YOUR INSTRUCTIONS -
Each line below needs to be printed again exactly.

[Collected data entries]
(* ===== verification/Spaceman.v ===== *)
(** * The space manager ([src/src/spaceman.rs])

    [is_block_free] follows the space manager to the chunk-info block of a block's
    chunk, and reads the block's bit in the chunk's bitmap.  The specification is the
    allocation of the container as a predicate on block numbers, and what it means for
    a source to store it. *)
From S2P Require Import Prelude Bytes Reader Object Build.

Definition SM_BLOCKS_PER_CHUNK : Z := 36.
Definition SM_CHUNKS_PER_CIB : Z := 40.
Definition SM_DEV0 : Z := 48.
Definition DEV_BLOCK_COUNT : Z := 0.
Definition DEV_CHUNK_COUNT : Z := 8.
Definition DEV_CIB_COUNT : Z := 16.
Definition DEV_CAB_COUNT : Z := 20.
Definition DEV_ADDR_OFFSET : Z := 32.
Definition CIB_CHUNK_INFO_COUNT : Z := 36.
Definition CIB_CHUNK_INFO : Z := 40.
Definition CHUNK_INFO_LEN : Z := 32.
Definition CI_BITMAP_ADDR : Z := 24.

(** [bitmap.get(bit / 8).is_some_and(|byte| byte & (1 << (bit % 8)) != 0)]. *)
Definition bitmap_bit (bitmap : bytes) (bit : Z) : bool :=
  match get bitmap (bit / 8) with
  | Some b => negb (Z.land (byte_val b) (Z.shiftl 1 (bit `mod` 8)) =? 0)
  | None => false
  end.

Section spaceman.
Context {R : Type} `{ReadSeek R}.

Definition read_obj_block (paddr block_size : Z) : M R bytes :=
  buf ← read_at (saturating_mul paddr block_size) block_size;
  let stored := fletcher64_stored buf in
  let computed := fletcher64_checksum buf in
  if negb (stored =? computed) then throw (ChecksumMismatch (le_u64 buf 8) stored computed)
  else mret buf.

Definition sm_range (field : string) (value cap : Z) : ApfsError :=
  FieldOutOfRange "spaceman_phys" field value cap.

Definition is_block_free (spaceman_paddr block block_size : Z) : M R bool :=
  sm ← read_obj_block spaceman_paddr block_size;
  let blocks_per_chunk := le_u32 sm SM_BLOCKS_PER_CHUNK in
  let chunks_per_cib := le_u32 sm SM_CHUNKS_PER_CIB in
  let block_count := le_u64 sm (SM_DEV0 + DEV_BLOCK_COUNT) in
  let chunk_count := le_u64 sm (SM_DEV0 + DEV_CHUNK_COUNT) in
  let cib_count := le_u32 sm (SM_DEV0 + DEV_CIB_COUNT) in
  let cab_count := le_u32 sm (SM_DEV0 + DEV_CAB_COUNT) in
  let addr_offset := le_u32 sm (SM_DEV0 + DEV_ADDR_OFFSET) in
  if (blocks_per_chunk =? 0) || (chunks_per_cib =? 0)
  then throw (sm_range "sm_blocks_per_chunk/sm_chunks_per_cib" 0 1) else
  if block_count <=? block then throw (sm_range "block" block block_count) else
  if negb (cab_count =? 0) then throw (UnsupportedSpacemanCab cab_count) else
  chunk_index ← lift (div_u64 block blocks_per_chunk);
  if chunk_count <=? chunk_index then throw (sm_range "chunk_index" chunk_index chunk_count) else
  cib_idx ← lift (div_u64 chunk_index chunks_per_cib);
  let within_cib := chunk_index `mod` chunks_per_cib in
  if cib_count <=? cib_idx then throw (sm_range "cib_index" cib_idx cib_count) else
  slot ← lift (add_u64 addr_offset (cib_idx * 8));
  let cib_paddr := le_u64 sm slot in
  cib ← read_obj_block cib_paddr block_size;
  let ci_count := le_u32 cib CIB_CHUNK_INFO_COUNT in
  if ci_count <=? within_cib then throw (sm_range "chunk_info_index" within_cib ci_count) else
  let ci_off := CIB_CHUNK_INFO + within_cib * CHUNK_INFO_LEN in
  let bitmap_addr := le_u64 cib (ci_off + CI_BITMAP_ADDR) in
  if bitmap_addr =? 0 then mret true else
  bitmap ← read_at (saturating_mul bitmap_addr block_size) block_size;
  let bit := block `mod` blocks_per_chunk in
  mret (negb (bitmap_bit bitmap bit)).
End spaceman.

REPLY -
(* ===== verification/Spaceman.v ===== *)
(** * The space manager ([src/src/spaceman.rs])

    [is_block_free] follows the space manager to the chunk-info block of a block's
    chunk, and reads the block's bit in the chunk's bitmap.  The specification is the
    allocation of the container as a predicate on block numbers, and what it means for
    a source to store it. *)
From S2P Require Import Prelude Bytes Reader Object Build.

Definition SM_BLOCKS_PER_CHUNK : Z := 36.
Definition SM_CHUNKS_PER_CIB : Z := 40.
Definition SM_DEV0 : Z := 48.
Definition DEV_BLOCK_COUNT : Z := 0.
Definition DEV_CHUNK_COUNT : Z := 8.
Definition DEV_CIB_COUNT : Z := 16.
Definition DEV_CAB_COUNT : Z := 20.
Definition DEV_ADDR_OFFSET : Z := 32.
Definition CIB_CHUNK_INFO_COUNT : Z := 36.
Definition CIB_CHUNK_INFO : Z := 40.
Definition CHUNK_INFO_LEN : Z := 32.
Definition CI_BITMAP_ADDR : Z := 24.

(** [bitmap.get(bit / 8).is_some_and(|byte| byte & (1 << (bit % 8)) != 0)]. *)
Definition bitmap_bit (bitmap : bytes) (bit : Z) : bool :=
  match get bitmap (bit / 8) with
  | Some b => negb (Z.land (byte_val b) (Z.shiftl 1 (bit `mod` 8)) =? 0)
  | None => false
  end.

Section spaceman.
Context {R : Type} `{ReadSeek R}.

Definition read_obj_block (paddr block_size : Z) : M R bytes :=
  buf ← read_at (saturating_mul paddr block_size) block_size;
  let stored := fletcher64_stored buf in
  let computed := fletcher64_checksum buf in
  if negb (stored =? computed) then throw (ChecksumMismatch (le_u64 buf 8) stored computed)
  else mret buf.

Definition sm_range (field : string) (value cap : Z) : ApfsError :=
  FieldOutOfRange "spaceman_phys" field value cap.

Definition is_block_free (spaceman_paddr block block_size : Z) : M R bool :=
  sm ← read_obj_block spaceman_paddr block_size;
  let blocks_per_chunk := le_u32 sm SM_BLOCKS_PER_CHUNK in
  let chunks_per_cib := le_u32 sm SM_CHUNKS_PER_CIB in
  let block_count := le_u64 sm (SM_DEV0 + DEV_BLOCK_COUNT) in
  let chunk_count := le_u64 sm (SM_DEV0 + DEV_CHUNK_COUNT) in
  let cib_count := le_u32 sm (SM_DEV0 + DEV_CIB_COUNT) in
  let cab_count := le_u32 sm (SM_DEV0 + DEV_CAB_COUNT) in
  let addr_offset := le_u32 sm (SM_DEV0 + DEV_ADDR_OFFSET) in
  if (blocks_per_chunk =? 0) || (chunks_per_cib =? 0)
  then throw (sm_range "sm_blocks_per_chunk/sm_chunks_per_cib" 0 1) else
  if block_count <=? block then throw (sm_range "block" block block_count) else
  if negb (cab_count =? 0) then throw (UnsupportedSpacemanCab cab_count) else
  chunk_index ← lift (div_u64 block blocks_per_chunk);
  if chunk_count <=? chunk_index then throw (sm_range "chunk_index" chunk_index chunk_count) else
  cib_idx ← lift (div_u64 chunk_index chunks_per_cib);
  let within_cib := chunk_index `mod` chunks_per_cib in
  if cib_count <=? cib_idx then throw (sm_range "cib_index" cib_idx cib_count) else
  slot ← lift (add_u64 addr_offset (cib_idx * 8));
  let cib_paddr := le_u64 sm slot in
  cib ← read_obj_block cib_paddr block_size;
  let ci_count := le_u32 cib CIB_CHUNK_INFO_COUNT in
  if ci_count <=? within_cib then throw (sm_range "chunk_info_index" within_cib ci_count) else
  let ci_off := CIB_CHUNK_INFO + within_cib * CHUNK_INFO_LEN in
  let bitmap_addr := le_u64 cib (ci_off + CI_BITMAP_ADDR) in
  if bitmap_addr =? 0 then mret true else
  bitmap ← read_at (saturating_mul bitmap_addr block_size) block_size;
  let bit := block `mod` blocks_per_chunk in
  mret (negb (bitmap_bit bitmap bit)).
End spaceman.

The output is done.